College junior Dana Raphael launched the petition calling for Schuyler's termination on Monday morning after she saw the video of Schuyler using the Nazi salute. Addressed to the University, President Amy Gutmann, and Provost Wendell Pritchett, the petition states that "Penn must take disciplinary action to demonstrate that intolerable behavior has consequences, and to ensure that this does not happen again."

Raphael said that as a Jewish woman and the granddaughter of Holocaust survivors, she was outraged that Schuyler would use a Nazi phrase and salute in any context. She said that the Anthropology Department was right to cancel Schuyler’s class for next semester and praised Fluharty's statement, as well as the Penn Museum’s statement denouncing Schuyler’s actions. She added, however, that Penn still must fire Schuyler.

“It's the University's responsibility as a well-renowned scholarly institution to take action in the right direction and to make sure that Robert Schuyler is no longer a professor at this institution,” Raphael said. "Condemnation is not enough."

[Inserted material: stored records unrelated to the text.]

Lemma Forall2_insert_r {A} (R : A -> A -> Prop) l i old new :
  l !! i = Some old -> R old new -> Forall2 (fun a b => a = b \/ R a b) l (<[i := new]> l).
Proof.
  intros Hi HR. rewrite <- (list_insert_id l i old) at 1 by done.
  apply Forall2_insert; [|by right]. apply Forall_Forall2_diag, Forall_true. by left.
Qed.

Lemma keeps_update (R : ksd_kwin_job -> ksd_kwin_job -> Prop) q i old new :
  queue_wf q -> q_jobs q !! i = Some old -> R old new ->
  new = free_job \/ (live old = true /\ live new = true /\ same_identity new old /\
    (job_state new <> KSD_KWIN_JOB_DONE -> job_reply new = None /\ job_reply_length new = 0)) ->
  keeps R q (with_jobs q (<[i := new]> (q_jobs q))).
Proof.
  intros Hq Hi HR Hnew. split; [by eapply queue_wf_update|]. split; [done|]. cbn.
  by eapply Forall2_insert_r.
Qed.

Lemma live_state a : live a = true <-> job_state a <> KSD_KWIN_JOB_FREE.
Proof. unfold live, is_state. rewrite negb_true_iff. apply bool_decide_eq_false. Qed.

Lemma wf_lookup q i a : queue_wf q -> q_jobs q !! i = Some a -> job_wf (q_next_sequence q) (q_next_ticket q) a.
Proof. intros (_ & _ & H & _) Hi. by eapply Forall_lookup_1 in H. Qed.

Lemma wf_no_reply q i a :
  queue_wf q -> q_jobs q !! i = Some a -> live a = true -> job_state a <> KSD_KWIN_JOB_DONE ->
  job_reply a = None /\ job_reply_length a = 0.
Proof.
  intros Hq Hi La Hs. pose proof (wf_lookup _ _ _ Hq Hi) as Hw. unfold job_wf in Hw. rewrite La in Hw.
  by apply Hw.
Qed.

Lemma dispatches_once lane : once (dispatches lane).
Proof. intros a b c [_ ->] [[Hq _] _]. done. Qed.
Lemma completes_by_once (ds : list ksd_kwin_done) : once (fun a b => exists d, d ∈ ds /\ completes_by d a b).
Proof. intros a b c (d & _ & (_ & Hb & _) & _) (d' & _ & (Hb' & _) & _). congruence. Qed.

College junior Jonah Lourie was registered for ANTH 220 until he received an email Monday alerting him that the course was canceled. Lourie, who is Jewish, said he thought the department made the right decision to cancel Schuyler’s class.

“It’s pretty clear at this point in history that making any Nazi gestures or anything of the sort is considered hateful, and I think it should have been dealt with with consequences, so I was happy to see that the school took action against him,” Lourie said.

Lourie said he is not sure whether he wants Schuyler to be fired, but hopes the administration is at least considering it. He added that he would be unlikely to take a class with Schuyler in the future if he remains a faculty member.

A College junior who requested anonymity out of fear of academic retaliation said that they were also pleased with the decision as a first step from Penn. The student had been registered for ANTH 220 this spring, and, like Lourie, does not plan on taking a class with Schuyler again if he returns to teaching.

The College junior added that while they believe this is a promising action by the department, they hope that Penn will fire Schuyler.

College senior Jacob Reis, who was also registered for ANTH 220, said he supports the decision to cancel Schuyler’s class. Reis said that canceling the class gives the University time to conduct an investigation and determine the appropriate consequences for Schuyler, including termination.

“Yes, we're disappointed that [the class] is not available, but under the circumstances, I think we're willing to sacrifice not learning ANTH 220 as Penn investigates this further,” Reis said.